(Stored data entries)
Lemma perform_known (l : list (@Call Unit)) :
  forall (st st' : Heap * KahnIterator) (answers : list (@Answer Unit)),
    iterator_known st ->
    (forall node, In (AddNode node) l -> A node) ->
    perform Unit_eq_dec obj l st = (answers, st') ->
    iterator_known st'
    /\ forall node, In (Got (Produced node)) answers -> A node.
Proof.
  induction l as [| c l IH]; intros st st' answers K Hl H; simpl in H.
  - inversion H; subst. split; [exact K | intros ? []].
  - destruct (call Unit_eq_dec obj c st) as [a st1] eqn:Ec.
    destruct (perform Unit_eq_dec obj l st1) as [rs st2] eqn:Ep.
    inversion H; subst. clear H.
    assert (K1 : iterator_known st1
                 /\ forall node, a = Got (Produced node) -> A node).
    { destruct st as [h k]. destruct c as [node | ord node | fuel ord];
        simpl in Ec.
      - inversion Ec; subst. split; [| discriminate].
        destruct (add_node Unit_eq_dec obj h k node) as [h1 k1] eqn:Ea.
        eapply add_node_known; eauto. apply Hl. left. reflexivity.
      - destruct (remove_node Unit_eq_dec obj ord h k node)
          as [[e h1] k1] eqn:Ea.
        inversion Ec; subst. split; [| discriminate].
        eapply remove_node_known; eauto.
      - destruct (next Unit_eq_dec obj fuel ord h k) as [[r h1] k1] eqn:Ea.
        inversion Ec; subst.
        destruct (@next_known _ _ _ _ _ _ _ K Ea) as [K1 Hr].
        split; [exact K1 |]. intros node E. inversion E; subst.
        apply Hr. reflexivity. }
    destruct K1 as [K1 Ha].
    destruct (IH st1 st' rs K1) as [K2 Hrs]; auto.
    { intros node Hin. apply Hl. right. exact Hin. }
    split; [exact K2 |].
    intros node [E | Hin]; [apply Ha; exact E | apply Hrs; exact Hin].
Qed.

End KnownNodes.

Section AddedNodes.
Context {Unit : Type}.
Variable Unit_eq_dec : forall x y : Unit, {x = y} + {x <> y}.
Variable obj : Unit -> ConfigUnit Unit.

Local Abbreviation Heap := (@Heap Unit).
Local Abbreviation KahnIterator := (@KahnIterator Unit).

Lemma heap_known_start (A : Unit -> Prop) (h : Heap) :
  heap_known A (length h) h.
Proof.
  split; [apply le_n |]. intros r u Hr Hu.
  unfold heap_get in Hu. rewrite nth_overflow in Hu by exact Hr.
  destruct Hu.
Qed.

Lemma iterator_known_weaken (A B : Unit -> Prop) (n0 : nat)
    (st : Heap * KahnIterator) :
  (forall u, A u -> B u) ->
  iterator_known A n0 st -> iterator_known B n0 st.
Proof.
  intros AB [[Hn Hh] [Ha [Hb [Hk [Hs [Hnd Hl]]]]]].
  split; [split; [exact Hn | intros r u Hr Hu; eapply AB, Hh; eauto] |].
  split; [exact Ha |]. split; [exact Hb |].
  split; [intros k r Hin; eapply AB, Hk; eauto |].
  repeat split; intros u Hu; apply AB; auto.
Qed.

(** X18. Whatever calls were made on an iterator, a unit that [next]
    returns was given to the constructor or to an [add_node] call
    before: the iterator makes up no unit out of the [before] and
    [after] lists of the units it was given. *)
Theorem next_returns_added_units_only (h0 : Heap) (units : list Unit)
    (l : list (@Call Unit)) (node : Unit) :
  In (Got (Produced node))
     (fst (perform Unit_eq_dec obj l
             (KahnIterator_init Unit_eq_dec obj h0 units))) ->
  In node units \/ In (AddNode node) l.
Proof.
  set (A := fun u : Unit => In u units \/ In (AddNode u) l).
  destruct (KahnIterator_init Unit_eq_dec obj h0 units) as [h1 k1] eqn:Ei.
  assert (K : iterator_known A (length h0) (h1, k1)).
  { eapply KahnIterator_init_known; [apply heap_known_start | | exact Ei].
    intros u Hu. left. exact Hu. }
  destruct (perform Unit_eq_dec obj l (h1, k1)) as [answers st'] eqn:Ep.
  simpl. intros Hin.
  assert (Hl : forall n, In (AddNode n) l -> A n)
    by (intros n Hn; right; exact Hn).
  destruct (@perform_known Unit Unit_eq_dec obj A (length h0) l
              (h1, k1) st' answers K Hl Ep) as [_ Hr].
  apply Hr. exact Hin.
Qed.

End AddedNodes.

(** ** The engine sets up selected units only *)

(** A property every pass of a loop keeps, raising or not, holds when
    the loop ends. *)
Lemma for_each_keeps {A S : Type} (body : S -> A -> option Exn * S)
    (P : S -> Prop) :
  (forall s x e s', body s x = (e, s') -> P s -> P s') ->
  forall l s e s', for_each body l s = (e, s') -> P s -> P s'.
Proof.
  intros Hstep l s e s' H.
  exact (@for_each_always A S body (fun s s' => P s -> P s')
           (fun _ p => p) (fun _ _ _ f g p => g (f p)) Hstep l s e s' H).
Qed.

Section SelectedOnly.
Context {Unit : Type}.
Variable Unit_eq_dec : forall x y : Unit, {x = y} + {x <> y}.
Variable obj : Unit -> ConfigUnit Unit.
Variable beh : @Behaviour Unit.
Variable n0 : nat.

Local Abbreviation Heap := (@Heap Unit).
Local Abbreviation Config := (@Config Unit).
Local Abbreviation SetOrder := (@SetOrder Unit).
Local Abbreviation mem := (mem Unit_eq_dec).
Local Abbreviation add_target := (add_target Unit_eq_dec obj).
Local Abbreviation add_targets := (add_targets Unit_eq_dec obj).
Local Abbreviation exclude_others := (exclude_others Unit_eq_dec obj).
Local Abbreviation Config_init := (Config_init Unit_eq_dec obj).
Local Abbreviation next := (next Unit_eq_dec obj).
Local Abbreviation setup_unit := (setup_unit Unit_eq_dec obj beh).
Local Abbreviation init := (init Unit_eq_dec obj beh).
Local Abbreviation selected_only := (@selected_only Unit n0).

Lemma exclude_others_selected (ord : SetOrder) (target container : Unit)
    (st st' : Heap * Config) (e : option Exn) :
  exclude_others ord target container st = (e, st') ->
  selected_only st -> selected_only st'.
Proof.
  unfold exclude_others. destruct (exclusive (obj container)).
  2:{ intros H. inversion H; subst. auto. }
  apply for_each_keeps.
  clear. intros [h self] y e [h' self'] Hb K.
  destruct (eqb_unit Unit_eq_dec y target).
  - inversion Hb; subst. exact K.
  - destruct (remove_node Unit_eq_dec obj ord h (unit_iterator self) y)
      as [[e1 h1] k1] eqn:Er.
    pose proof (@remove_node_known Unit Unit_eq_dec obj _ n0 ord h h1
                  (unit_iterator self) k1 y e1 K Er) as K1.
    destruct e1; inversion Hb; subst; exact K1.
Qed.

Lemma add_target_selected (ord : SetOrder) (fuel : nat) :
  forall (h h' : Heap) (self self' : Config) (target : Unit)
         (force : bool) (e : option Exn),
    add_target fuel ord h self target force = (e, (h', self')) ->
    selected_only (h, self) -> selected_only (h', self').
Proof.
  induction fuel as [| fuel IH]; intros h h' self self' target force e H K.
  - inversion H; subst. exact K.
  - rewrite add_target_S in H.
    destruct (mem target (targets self));
      [inversion H; subst; exact K |].
    destruct (mem target (blacklisted_targets self));
      [inversion H; subst; exact K |].
    destruct (force
              || existsb (fun container => mem container (targets self))
                   (belongs (obj target)));
      [| inversion H; subst; exact K].
    cbv zeta in H.
    destruct (add_node Unit_eq_dec obj h
                (unit_iterator
                   (set_targets self (targets self ++ [target]))) target)
      as [h0 k0] eqn:Ea.
    assert (K0 : selected_only
                   (h0, set_iterator
                          (set_targets self (targets self ++ [target])) k0)).
    { unfold selected_only. simpl.
      refine (@add_node_known Unit Unit_eq_dec obj _ n0 h h0
                (unit_iterator self) k0 target _ _ Ea).
      - eapply iterator_known_weaken; [| exact K].
        intros u Hu. apply in_or_app. left. exact Hu.
      - apply in_or_app. right. left. reflexivity. }
    match type of H with
    | match ?loop with _ => _ end = _ => destruct loop as [e1 st1] eqn:E1
    end.
    assert (K1 : selected_only st1).
    { revert E1 K0. apply for_each_keeps.
      intros [h1 s1] x e2 [h2 s2] Hx. simpl in Hx. eapply IH; eauto. }
    destruct e1 as [e1 |]; [inversion H; subst; exact K1 |].
    revert H K1. apply for_each_keeps.
    intros s x e2 s' Hx. eapply exclude_others_selected; eauto.
Qed.

Lemma add_targets_selected (ord : SetOrder) (fuel : nat) (l : list Unit)
    (st st' : Heap * Config) (e : option Exn) :
  add_targets fuel ord l st = (e, st') ->
  selected_only st -> selected_only st'.
Proof.
  unfold add_targets. apply for_each_keeps.
  intros [h1 s1] x e2 [h2 s2] Hx. simpl in Hx.
  eapply add_target_selected; eauto.
Qed.

Lemma init_selected (ord : SetOrder) (limit steps : nat) :
  forall (h h' : Heap) (self self' : Config) (r : InitResult),
    init steps limit ord h self = (r, (h', self')) ->
    selected_only (h, self) ->
    targets self' = targets self /\ selected_only (h', self').
Proof.
  induction steps as [| steps IH]; intros h h' self self' r H K.
  - inversion H; subst. auto.
  - rewrite init_S in H.
    destruct (next limit ord h (unit_iterator self)) as [[res h1] k1] eqn:En.
    destruct (@next_known Unit Unit_eq_dec obj _ n0 ord limit h h1
                (unit_iterator self) k1 res K En) as [K1 _].
    destruct res as [unit | e].
    2:{ assert (Hs : (h', self') = (h1, set_iterator self k1))
          by (destruct e; inversion H; reflexivity).
        inversion Hs; subst. split; [reflexivity | exact K1]. }
    cbv beta iota zeta in H.
    destruct (setup_unit_spec Unit_eq_dec obj beh (set_iterator self k1) unit)
      as [Es | [instance Es]]; rewrite Es in H; clear Es.
    + simpl in H. apply IH in H; [| exact K1]. exact H.
    + simpl in H.
      destruct (setup beh unit (calls self)) as [result | e] eqn:Eu.
      * destruct result as [v |].
        -- inversion H; subst. split; [reflexivity | exact K1].
        -- apply IH in H; [| exact K1]. exact H.
      * assert (Hs : h' = h1 /\ targets self' = targets self
                     /\ unit_iterator self' = k1)
          by (destruct e; inversion H; subst; simpl; auto).
        destruct Hs as [-> [Ht Hi]]. split; [exact Ht |].
        unfold selected_only. simpl. rewrite Ht, Hi. exact K1.
Qed.

(** Selecting targets calls nothing and leaves the history alone. *)
Lemma exclude_others_quiet (ord : SetOrder) (target container : Unit)
    (st st' : Heap * Config) (e : option Exn) :
  exclude_others ord target container st = (e, st') ->
  calls (snd st) = [] /\ ran_units (snd st) = [] ->
  calls (snd st') = [] /\ ran_units (snd st') = [].
Proof.
  unfold exclude_others. destruct (exclusive (obj container)).
  2:{ intros H. inversion H; subst. auto. }
  apply for_each_keeps
    with (P := fun s : Heap * Config =>
                 calls (snd s) = [] /\ ran_units (snd s) = []).
  clear. intros [h self] y e [h' self'] Hb K.
  destruct (eqb_unit Unit_eq_dec y target).
  - inversion Hb; subst. exact K.
  - destruct (remove_node Unit_eq_dec obj ord h (unit_iterator self) y)
      as [[e1 h1] k1].
    destruct e1; inversion Hb; subst; exact K.
Qed.

Lemma add_target_quiet (ord : SetOrder) (fuel : nat) :
  forall (h h' : Heap) (self self' : Config) (target : Unit)
         (force : bool) (e : option Exn),
    add_target fuel ord h self target force = (e, (h', self')) ->
    calls self = [] /\ ran_units self = [] ->
    calls self' = [] /\ ran_units self' = [].
Proof.
  induction fuel as [| fuel IH]; intros h h' self self' target force e H K.
  - inversion H; subst. exact K.
  - rewrite add_target_S in H.
    destruct (mem target (targets self));
      [inversion H; subst; exact K |].
    destruct (mem target (blacklisted_targets self));
      [inversion H; subst; exact K |].
    destruct (force
              || existsb (fun container => mem container (targets self))
                   (belongs (obj target)));
      [| inversion H; subst; exact K].
    cbv zeta in H.
    destruct (add_node Unit_eq_dec obj h
                (unit_iterator
                   (set_targets self (targets self ++ [target]))) target)
      as [h0 k0].
    match type of H with
    | match ?loop with _ => _ end = _ => destruct loop as [e1 st1] eqn:E1
    end.
    assert (K1 : calls (snd st1) = [] /\ ran_units (snd st1) = []).
    { revert E1 K.
      apply for_each_keeps
        with (P := fun s : Heap * Config =>
                     calls (snd s) = [] /\ ran_units (snd s) = []).
      intros [h1 s1] x e2 [h2 s2] Hx. simpl in Hx. simpl. eapply IH; eauto. }
    destruct e1 as [e1 |]; [inversion H; subst; exact K1 |].
    revert H K1.
    apply for_each_keeps
      with (P := fun s : Heap * Config =>
                   calls (snd s) = [] /\ ran_units (snd s) = []).
    intros s x e2 s' Hx. eapply exclude_others_quiet; eauto.
Qed.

**INSTRUCTIONS FOR THE TASK:**
Exact duplication is required for the lines above, from the line that contains "in Hx. eapply" to the line that contains "add_targets fuel ord l st = (e, st') ->", inclusive; omit all others.

**EXERCISE SOLUTION:**
      intros [h1 s1] x e2 [h2 s2] Hx. simpl in Hx. eapply IH; eauto. }
    destruct e1 as [e1 |]; [inversion H; subst; exact K1 |].
    revert H K1. apply for_each_keeps.
    intros s x e2 s' Hx. eapply exclude_others_selected; eauto.
Qed.

Lemma add_targets_selected (ord : SetOrder) (fuel : nat) (l : list Unit)
    (st st' : Heap * Config) (e : option Exn) :
  add_targets fuel ord l st = (e, st') ->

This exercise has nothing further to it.